While this will create short-term financial hardship for U.N. peacekeeping, a more equitable distribution of peacekeeping assessments will benefit the U.N. in the long term and ease the burden on U.S. taxpayers. Peacekeeping benefits all U.N. member states and it is entirely reasonable for the U.S. to call on non-permanent members of the Security Council—whose support is necessary to approve peacekeeping operations—as well as upper-middle-income and high-income countries that have the capacity to pay more and forego peacekeeping assessment discounts.
The negotiators in 1945 did not wish U.N. membership to cause financial hardship, but also recognized that divorcing the costs of the organization from the privileges of membership would create perverse incentives among the member states. The historical struggle of the U.S. to constrain growth in U.N. budgets, improve accountability and oversight, and focus resources on high-priority, effective activities—instead of outdated, duplicative, or unproductive activities—illustrates the prescience of this concern.
To resist this outcome, the U.S. since the founding of the U.N. has argued for a maximum assessment level and, subsequently, for lowering that maximum. In 2001, the U.S. succeeded through use of financial withholding and diplomacy to get the U.N. to adopt a maximum assessment of 22 percent for the U.N. regular budget. Unfortunately, the U.S. was not able to get the U.N. member states to agree to a maximum peacekeeping assessment of 25 percent. This failure has cost U.S. taxpayers well over two billion dollars.
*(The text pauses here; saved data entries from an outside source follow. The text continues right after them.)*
(* ===== verification/SessionOpen.v ===== *)
(** * Opening a session

    capability-broker/internal/sessionengine (Open of engine.go,
    open_recovery.go, cleanupOpenReservation of capacity.go, and descriptor.go):
    an open claims its request id, a runner slot, the payer's authorization and
    a runner session, in this order, each on disk before the next; one that
    fails is undone, or kept until it can be.  The session id and the secrets,
    which the code draws at random, are arguments.  What a runner answers is a
    [Descriptor], whose JSON is decoded by the class [RuntimeJSON]. *)
From S2P Require Import Prelude.
From S2P Require Import GoBytes.
From S2P Require Import GoCodecs.
From S2P Require Import Actions.
From S2P Require Import Bolt.
From S2P Require Import Spendauth.
From S2P Require Import WorkLedger.
From S2P Require Import WorkClient.
From S2P Require Import SessionStore.
From S2P Require Import EngineTypes.
From S2P Require Import SessionSettlement.
From S2P Require Import SessionRevisions.
From S2P Require Import SessionEngine.
From Stdlib Require Import Ascii.

(** ** The runtime descriptor *)
Record Grant := mkGrant {
  gr_ID : string;
  gr_Operations : list string;
  gr_Secret : string;
  gr_ExpiresAt : option Z;
  gr_MaxUses : Z;
}.
Record Descriptor := mkDescriptor {
  de_Schema : string;
  de_Public : string;
  de_Private : string;
  de_Grants : list Grant;
}.

Class RuntimeJSON := {
  (** The keys of a JSON object; [None] when the text is not one. *)
  json_keys : string -> option (list string);
  (** [json.Unmarshal] into a [Descriptor]. *)
  decode_descriptor : string -> option Descriptor;
  (** [json.Marshal] and [json.Unmarshal] of the credential and the grants. *)
  encode_replay : string -> list Grant -> option string;
  decode_replay : string -> option (string * list Grant);
}.

Definition DefaultDescriptorMaxBytes : Z := 16 * 1024.
Definition maxGrants : Z := 4.

(** [^[a-z][a-z0-9-]*/v[0-9]+$]: the part up to the slash, then the version. *)
Definition version_tag (s : string) : bool :=
  match s with
  | String "v" rest => negb (bool_decide (rest = "")) && all_bytes digit rest
  | _ => false
  end.
Fixpoint schema_rest (s : string) : bool :=
  match s with
  | "" => false
  | String c rest =>
      if bool_decide (c = "/"%char) then version_tag rest
      else (lower c || digit c || bool_decide (c = "-"%char)) && schema_rest rest
  end.
Definition schemaTag (s : string) : bool := match s with "" => false | String c rest => lower c && schema_rest rest end.

Definition grant_complete (g : Grant) : bool :=
  negb (bool_decide (gr_ID g = "") || bool_decide (gr_Secret g = "") || bool_decide (gr_Operations g = []) ||
        bool_decide (gr_ExpiresAt g = None)).
Fixpoint grants_valid (seen : list string) (grants : list Grant) : bool :=
  match grants with
  | [] => true
  | g :: grants =>
      grant_complete g && (0 <=? gr_MaxUses g) && negb (bool_decide (gr_ID g ∈ seen)) && grants_valid (gr_ID g :: seen) grants
  end.

Section descriptor.
Context `{RuntimeJSON}.

Definition isJSONObject (raw : string) : bool := negb (bool_decide (raw = "")) && bool_decide (is_Some (json_keys raw)).

Definition ParseDescriptor (raw declaredSchema : string) (maxBytes : Z) : result string Descriptor :=
  let maxBytes := if maxBytes <=? 0 then DefaultDescriptorMaxBytes else maxBytes in
  if bool_decide (raw = "") then Err "runtime object missing"
  else if maxBytes <? len raw then Err "runtime object too large"
  else
    match json_keys raw with
    | None => Err "runtime is not a JSON object"
    | Some keys =>
        if negb (forallb (fun k => bool_decide (k ∈ ["schema"; "public"; "private"; "grants"])) keys) then Err "unknown top-level key"
        else
          match decode_descriptor raw with
          | None => Err "runtime shape invalid"
          | Some d =>
              if negb (schemaTag (de_Schema d)) then Err "schema tag"
              else if negb (bool_decide (de_Schema d = declaredSchema)) then Err "schema does not match the offering"
              else if negb (isJSONObject (de_Public d)) then Err "public part must be a JSON object"
              else if negb (bool_decide (de_Private d = "")) && negb (isJSONObject (de_Private d))
              then Err "private part must be a JSON object"
              else if maxGrants <? Z.of_nat (length (de_Grants d)) then Err "too many grants"
              else if negb (grants_valid [] (de_Grants d)) then Err "grant invalid"
              else Ok d
          end
    end.

Definition auditGrants (grants : list Grant) : list GrantAudit :=
  List.map (fun g => mkGrantAudit (gr_ID g) (gr_Operations g) (HashSecret (gr_Secret g)) (default zero_time (gr_ExpiresAt g))) grants.
Definition sealedReplayMaterial (credential : string) (grants : list Grant) : string := default "" (encode_replay credential grants).
End descriptor.

(** ** The open *)
Open Scope record_scope.

Record OpenRequest := mkOpenRequest {
  oq_RequestID : string;
  oq_GatewaySessionID : string;
  oq_SessionParams : string;
  oq_PaymentBytes : string;
  oq_AuthorizationBytes : string;
  oq_InitialReservationWei : option Z;
  oq_AcceptedQuoteRef : option QuoteRef;
  oq_Spec : option OfferingSpec;
  oq_CapacityRef : string;
}.
Record OpenResult := mkOpenResult {
  ot_SessionID : string;
  ot_WorkID : string;
  ot_State : string;
  ot_Schema : string;
  ot_Public : string;
  ot_Grants : list Grant;
  ot_Credential : string;
  ot_Lease : option Z;
  ot_Replayed : bool;
}.

(** What the caller draws at random for an open. *)
Record Drawn := mkDrawn {
  dw_SessionID : string;
  dw_Credential : string;
  dw_CallbackToken : string;
}.

Definition joined (parts : list string) : string :=
  match parts with [] => "" | p :: parts => foldl (fun acc x => acc +:+ String zero_byte x) p parts end.
Definition openFingerprint (req : OpenRequest) : string :=
  let offer := match oq_Spec req with None => "" | Some s => joined [os_Capability s; os_Offering s] end in
  sha256 (joined [offer; oq_GatewaySessionID req; oq_SessionParams req; oq_PaymentBytes req; oq_AuthorizationBytes req]).

(** Without the slashes at its end. *)
Fixpoint trimSlash (s : string) : string :=
  match s with
  | "" => ""
  | String c rest => let t := trimSlash rest in if bool_decide (t = "") && bool_decide (c = "/"%char) then "" else String c t
  end.

(** ** Records *)
Definition zero_session : SessionRecord :=
  mkSessionRecord "" None None "" "" "" "" "" "" "" "" 0 "" "" "" 0 "" false false "" "" 0 "" "" "" "" "" "" "" "" "" "" [] 0 0 ""
    "" "" "" 0 "" "" 0 "" 0 "" None None None "" "" 0 0 0 0 None 0 "" "" "" None 0 None.

(** The fields every record of an open has. *)
Definition opened (req : OpenRequest) (spec : OfferingSpec) (quote : QuoteRef) (id fp : string) (reservation : Z) (p : SpendAuthorizationPayload) :
    SessionRecord :=
  zero_session
    <| se_SessionID := id |> <| se_GatewaySessionID := oq_GatewaySessionID req |> <| se_WorkID := py_AuthorizationId p |>
    <| se_Capability := os_Capability spec |> <| se_Offering := os_Offering spec |> <| se_BackendRef := os_BackendRef spec |>
    <| se_QuoteID := qr_QuoteId quote |> <| se_QuoteVersion := qr_QuoteVersion quote |>
    <| se_ConstraintFingerprint := qr_ConstraintFingerprint quote |> <| se_RouteFingerprint := qr_RouteFingerprint quote |>
    <| se_Sender := py_Payer p |> <| se_OpenFingerprint := fp |> <| se_WholesaleAccountID := py_WholesaleAccountId p |>
    <| se_SettlementDomainID := py_SettlementDomainId p |> <| se_AccountAuthorizationID := py_AuthorizationId p |>
    <| se_AuthorizationMaxUnits := py_MaxTotalUnits p |> <| se_AuthorizationMaxDebitWei := dec_string (max_debit p) |>
    <| se_AuthorizationReservedWei := dec_string reservation |> <| se_Unit := os_WorkUnit spec |>.

Definition openRecoveryRecord (now : Z) (req : OpenRequest) (spec : OfferingSpec) (id : string) (p : SpendAuthorizationPayload)
    (fp : string) (reservation : Z) : SessionRecord :=
  let price := default (mkAcceptedPrice None 0 "" "" "" None) (py_AcceptedPrice p) in
  let quote := match oq_AcceptedQuoteRef req with Some q => q | None => default nil_quote (ap_QuoteRef price) end in
  (opened req spec quote id fp reservation p)
    <| se_AcceptedPriceWei := dec_string (price_wei price) |> <| se_AcceptedPricePerUnits := ap_UnitsPerPrice price |>
    <| se_SettlementSeq := 1 |> <| se_State := StateWindingDown |> <| se_CloseReason := ReasonOpenFailed |>
    <| se_CreatedAt := Some now |> <| se_LastEventAt := now |>.

(** The runner had no room: a session that is over before it began. *)
Definition refused_record (now : Z) (req : OpenRequest) (spec : OfferingSpec) (id : string) (p : SpendAuthorizationPayload) (fp : string)
    (reservation : Z) (credited : option Z) (ref : string) : SessionRecord :=
  (opened req spec (default nil_quote (oq_AcceptedQuoteRef req)) id fp reservation p)
    <| se_FundedWei := bigIntString credited |> <| se_SettlementSeq := 1 |> <| se_State := StateWindingDown |>
    <| se_CloseReason := ReasonCapacityExhausted |> <| se_RunnerTerminated := true |> <| se_CapacityRef := ref |>
    <| se_LastEventAt := now |>.

Section open.
Context `{Bolt M} `{AuthWire} `{SettlementWire} `{RevisionWire} `{RuntimeJSON} `{Outside R}.
Implicit Types (req : OpenRequest) (r : OpenReservation).

Open Scope act_scope.
Abbreviation eact := (st (EngineState M R) engine_error).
Two decades later, it is time for the U.S. to address this matter. U.N. revenues are at record levels and the demands for finite resources is increasing. The U.S. is and always has been the largest financial supporter of the U.N. and should continue to fulfill that leadership role. However, the U.N. would be healthier, and more member states would have an incentive to scrutinize the budget to maximize efficiency and focus resources on priorities, if the costs were more equitably distributed.